Fue Excélsior el diario que dedicó el mayor espacio a la noticia de la muerte de Julián Slim Helú, así como a los eventos luctuosos que le siguieron. De acuerdo con la crónica firmada por la redacción, en el velorio del antiguo comandante lo mismo pudo verse al exsecretario de Gobernación Manuel Bartlett que al presidente de Banamex, Alfredo Harp Helú; al rector de la UNAM, José Narro, y al presidente de Kimberly Clark, Claudio X. González; al jefe de la policía del Distrito Federal, Manuel Mondragón, y al cantante Chamín Correa.

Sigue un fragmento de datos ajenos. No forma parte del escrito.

Lemma fold_max_spec (x : Z) (l : list Z) :
  In (fold_right Z.max x l) (x :: l) /\
  forall y, In y (x :: l) -> y <= fold_right Z.max x l.
Proof.
  induction l as [|a l [Hin Hle]]; simpl.
  - split; [now left|]. intros y [<-|[]]. lia.
  - split.
    + destruct (Z.max_spec a (fold_right Z.max x l)) as [[_ ->]|[_ ->]];
        simpl in *; tauto.
    + intros y [E|[E|Hy]].
      * specialize (Hle y (or_introl E)). lia.
      * lia.
      * specialize (Hle y (or_intror Hy)). lia.
Qed.

(** X10: [birth_year_stats] raises [KeyError] on a frame without the column
    ['Birth Year'], and [ValueError] (from [int] of NaN) when the column is
    there but no record of the view has a birth year, an empty view among
    them; otherwise it returns three birth years that occur in the view, the
    first the smallest and the second the largest of all, so the most common
    one lies between them.  It leaves the frame alone. *)
Theorem birth_year_stats_outcomes (df : DataFrame) :
  (demographics df = false ->
   birth_year_stats df = (Raise (KeyError "Birth Year"), df)) /\
  (demographics df = true ->
   Series.dropna (map Birth_Year (rows df)) = [] ->
   birth_year_stats df =
   (Raise (ValueError "cannot convert float NaN to integer"), df)) /\
  (demographics df = true ->
   Series.dropna (map Birth_Year (rows df)) <> [] ->
   exists earliest latest common,
     birth_year_stats df = (Ok (earliest, latest, common), df) /\
     In earliest (Series.dropna (map Birth_Year (rows df))) /\
     In latest (Series.dropna (map Birth_Year (rows df))) /\
     In common (Series.dropna (map Birth_Year (rows df))) /\
     (forall y, In y (Series.dropna (map Birth_Year (rows df))) ->
                earliest <= y <= latest) /\
     earliest <= common <= latest).
Proof.
  rewrite birth_year_stats_eq. unfold values. repeat apply conj.
  - now intros ->.
  - intros -> E. cbn zeta. now rewrite E.
  - intros -> Hne. cbn zeta.
    destruct (Series.dropna (map Birth_Year (rows df))) as [|y ys] eqn:Hs;
      [easy|].
    cbn [Series.min Series.max Series.int].
    destruct (mode_item0_total (y :: ys)) as (c & Hc); [easy|]. rewrite Hc.
    destruct (fold_min_spec y ys) as [Imin Lmin].
    destruct (fold_max_spec y ys) as [Imax Lmax].
    assert (Ic : In c (y :: ys)) by apply (mode_item0_sound _ _ Hc).
    exists (fold_right Z.min y ys), (fold_right Z.max y ys), c.
    repeat split; auto.
Qed.

Lemma birth_year_stats_outcomes_witness :
  birth_year_stats (frame_of []) = (Raise (KeyError "Birth Year"), frame_of []) /\
  exists earliest latest common,
    birth_year_stats three_riders = (Ok (earliest, latest, common), three_riders) /\
    earliest <= common <= latest.
Proof.
  split.
  - apply (proj1 (birth_year_stats_outcomes (frame_of []))). reflexivity.
  - destruct (proj2 (proj2 (birth_year_stats_outcomes three_riders)) eq_refl)
      as (e & l & c & H & _ & _ & _ & _ & Hb); [discriminate|].
    exists e, l, c. split; [exact H|exact Hb].
Defined.

(** ** A view without records *)

(** X11: on a view without records [most_common_month], [most_common_day],
    [most_common_hour] and [most_common_stations] raise [KeyError] (the mode
    of an empty column has no entry 0) and leave the frame as it was, while
    [user_types_count] returns an empty table; so a round of [main] whose
    filters match no record ends with that [KeyError], uncaught, after its
    first call. *)
Theorem empty_view_outcomes {U : Str.Unicode} {F : Float64} (df : DataFrame) :
  rows df = [] ->
  most_common_month df = (Raise (KeyError "0"), df) /\
  most_common_day df = (Raise (KeyError "0"), df) /\
  most_common_hour df = (Raise (KeyError "0"), df) /\
  most_common_stations df = (Raise (KeyError "0"), df) /\
  user_types_count df = (Ok [], df) /\
  (forall read_csv to_datetime city month_in day_in,
      main_load read_csv to_datetime city month_in day_in = Ok df ->
      main_round read_csv to_datetime city month_in day_in =
      Uncaught (KeyError "0")
               (Some {| frame := df; trace := [Call_most_common_month] |})).
Proof.
  intros He.
  assert (Hm : most_common_month df = (Raise (KeyError "0"), df))
    by (rewrite most_common_month_eq, (values_nil _ _ He); reflexivity).
  repeat apply conj.
  - exact Hm.
  - rewrite most_common_day_eq, (values_nil _ _ He). reflexivity.
  - rewrite most_common_hour_eq, (values_nil _ _ He). reflexivity.
  - rewrite most_common_stations_eq, (values_nil _ _ He). reflexivity.
  - rewrite user_types_count_eq, (values_nil _ _ He). reflexivity.
  - intros read_csv to_datetime city month_in day_in Hl.
    unfold main_round. rewrite Hl.
    unfold statistics, mbind, invoke. cbn [frame trace]. now rewrite Hm.
Qed.

Lemma empty_view_outcomes_witness :
  main_round washington_only parse_two "washington" "june" "all" =
  Uncaught (KeyError "0")
           (Some {| frame := frame_of []; trace := [Call_most_common_month] |}).
Proof.
  apply (empty_view_outcomes (frame_of []) eq_refl). reflexivity.
Defined.

(** ** The statistics of one round of [main] *)

(** X12: for a city that line 293 does not list and a view that is not
    empty (one with a value in each of the columns the modes are taken
    of), the statistics of [main] run to the end unless the total travel
    time raises: the seven common aggregators are called once each, in the
    order of the source, the report holds what each returns on the view and
    no demographics, and the frame [main] holds has gained the column
    ['Trip'].  The total raises on no column of integers; where it does
    raise, the statistics end with its exception, after five calls. *)
Theorem statistics_without_demographics {F : Float64}
  (city : string) (df : DataFrame) :
  values month df <> [] -> values day_of_week df <> [] ->
  values hour df <> [] -> values trip_string df <> [] ->
  supports_demographics city = false ->
  (is_ok (fst (total_travel_time df)) = true ->
   exists r,
     statistics city {| frame := df; trace := [] |} =
     (Ok r, {| frame := with_Trip df; trace := common_calls |}) /\
     report_demographics r = None /\
     fst (most_common_month df) = Ok (report_month r) /\
     fst (most_common_day df) = Ok (report_day r) /\
     fst (most_common_hour df) = Ok (report_hour r) /\
     fst (most_common_stations df) = Ok (report_stations r) /\
     fst (total_travel_time df) = Ok (report_total r) /\
     fst (average_travel_time df) = Ok (report_average r) /\
     fst (user_types_count df) = Ok (report_user_types r)) /\
  (forall l, map Trip_Duration (rows df) = map Int l ->
             is_ok (fst (total_travel_time df)) = true) /\
  (forall e,
      fst (total_travel_time df) = Raise e ->
      statistics city {| frame := df; trace := [] |} =
      (Raise e,
       {| frame := with_Trip df;
          trace := [Call_most_common_month; Call_most_common_day;
                    Call_most_common_hour; Call_most_common_stations;
                    Call_total_travel_time] |})).
Proof.
  intros Hm Hd Hh Ht Hs.
  destruct (common_modes df Hm Hd Hh Ht)
    as (mo & dy & hr & st & H1 & H2 & H3 & H4).
  repeat apply conj.
  - intros Hok.
    destruct (fst (total_travel_time df)) as [tot|e] eqn:Etot;
      [|discriminate].
    rewrite (statistics_eq city df mo dy hr st tot H1 H2 H3 H4 Etot).
    cbn zeta. rewrite Hs. eexists. split; [reflexivity|].
    repeat split; assumption.
  - intros l E. rewrite total_travel_time_eq, E. cbn [fst].
    unfold Series.sum. now rewrite ints_map_Int.
  - intros e Etot. now apply (statistics_total_raises city df mo dy hr st).
Qed.

Lemma statistics_without_demographics_witness :
  exists r,
    statistics "washington" {| frame := three_durations; trace := [] |} =
    (Ok r, {| frame := with_Trip three_durations; trace := common_calls |}) /\
    report_demographics r = None.
Proof.
  destruct (statistics_without_demographics "washington" three_durations)
    as (H & _); try discriminate; try reflexivity.
  destruct (H eq_refl) as (r & Hr & Hd & _).
  exists r. split; [exact Hr|exact Hd].
Defined.



(** X14: the column that [most_common_stations] assigns changes no
    statistic: every other aggregator returns on the frame with the column
    what it returns on the frame without it, and a second call of
    [most_common_stations] returns what the first returned and leaves the
    frame as the first left it. *)
Theorem Trip_column_is_inert {F : Float64} (df : DataFrame) :
  fst (most_common_month (with_Trip df)) = fst (most_common_month df) /\
  fst (most_common_day (with_Trip df)) = fst (most_common_day df) /\
  fst (most_common_hour (with_Trip df)) = fst (most_common_hour df) /\
  fst (total_travel_time (with_Trip df)) = fst (total_travel_time df) /\
  fst (average_travel_time (with_Trip df)) = fst (average_travel_time df) /\
  fst (user_types_count (with_Trip df)) = fst (user_types_count df) /\
  fst (gender_count (with_Trip df)) = fst (gender_count df) /\
  fst (birth_year_stats (with_Trip df)) = fst (birth_year_stats df) /\
  most_common_stations (snd (most_common_stations df)) =
  most_common_stations df.
Proof.
  repeat apply conj; try reflexivity.
  - now rewrite gender_count_with_Trip.
  - now rewrite birth_year_stats_with_Trip.
  - rewrite (most_common_stations_eq df).
    destruct (Series.item0 (Series.mode (values Start_Station df)))
      as [a|e] eqn:Ha; cbn [snd];
      [|now rewrite most_common_stations_eq, Ha].
    destruct (Series.item0 (Series.mode (values End_Station df)))
      as [b|e] eqn:Hb; cbn [snd];
      [|now rewrite most_common_stations_eq, Ha, Hb].
    destruct (Series.item0 (Series.mode (values trip_string df)))
      as [t|e] eqn:Ht; cbn [snd];
      rewrite most_common_stations_eq;
      change (values Start_Station (with_Trip df))
        with (values Start_Station df);
      change (values End_Station (with_Trip df))
        with (values End_Station df);
      change (values trip_string (with_Trip df))
        with (values trip_string df);
      now rewrite Ha, Hb, Ht.
Qed.

(** ** The prompts *)

Lemma ask_spec {U : Str.Unicode} (accept : string -> bool) (stdin : list string) :
  match ask accept stdin with
  | Answered v n rest =>
      exists wrong line,
        stdin = (wrong ++ line :: rest)%list /\
        List.length wrong = n /\
        v = answer line /\
        accept v = true /\
        Forall (fun l => accept (answer l) = false) wrong
  | Eof n =>
      n = List.length stdin /\
      Forall (fun l => accept (answer l) = false) stdin
  end.
Proof.
  induction stdin as [|line rest IH]; simpl.
  - split; [reflexivity|constructor].
  - destruct (accept (answer line)) eqn:E.
    + exists [], line. repeat split; [assumption|constructor].
    + destruct (ask accept rest) as [v n rest'|n].
      * destruct IH as (wrong & line' & -> & <- & -> & Hv & Hw).
        exists (line :: wrong), line'. repeat split; [assumption|].
        now constructor.
      * destruct IH as [-> Hw]. split; [reflexivity|now constructor].
Qed.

Héctor Slim Seade, el cuarto hijo de Julián Slim Helú, actual director general de Telmex, así como su tío Carlos Slim Helú, fueron los deudos más abrazados y consolados. El sábado 19 de febrero, ambos entraron juntos al Panteón Francés, donde una carroza fúnebre transportó, a las cuatro en punto de la tarde, el cuerpo de Julián Slim Helú en un ataúd de caoba. Tras una breve ceremonia de despedida y ante pocas personas, el cuerpo del policía fue acomodado en un mausoleo.
Localizado a la entrada del panteón el monumento sobresale por el busto esculpido de Julián Slim Haddad, el patriarca de la familia de Carlos, el hombre más rico del mundo, y de Julián, el policía de la guerra sucia del que nadie se acuerda.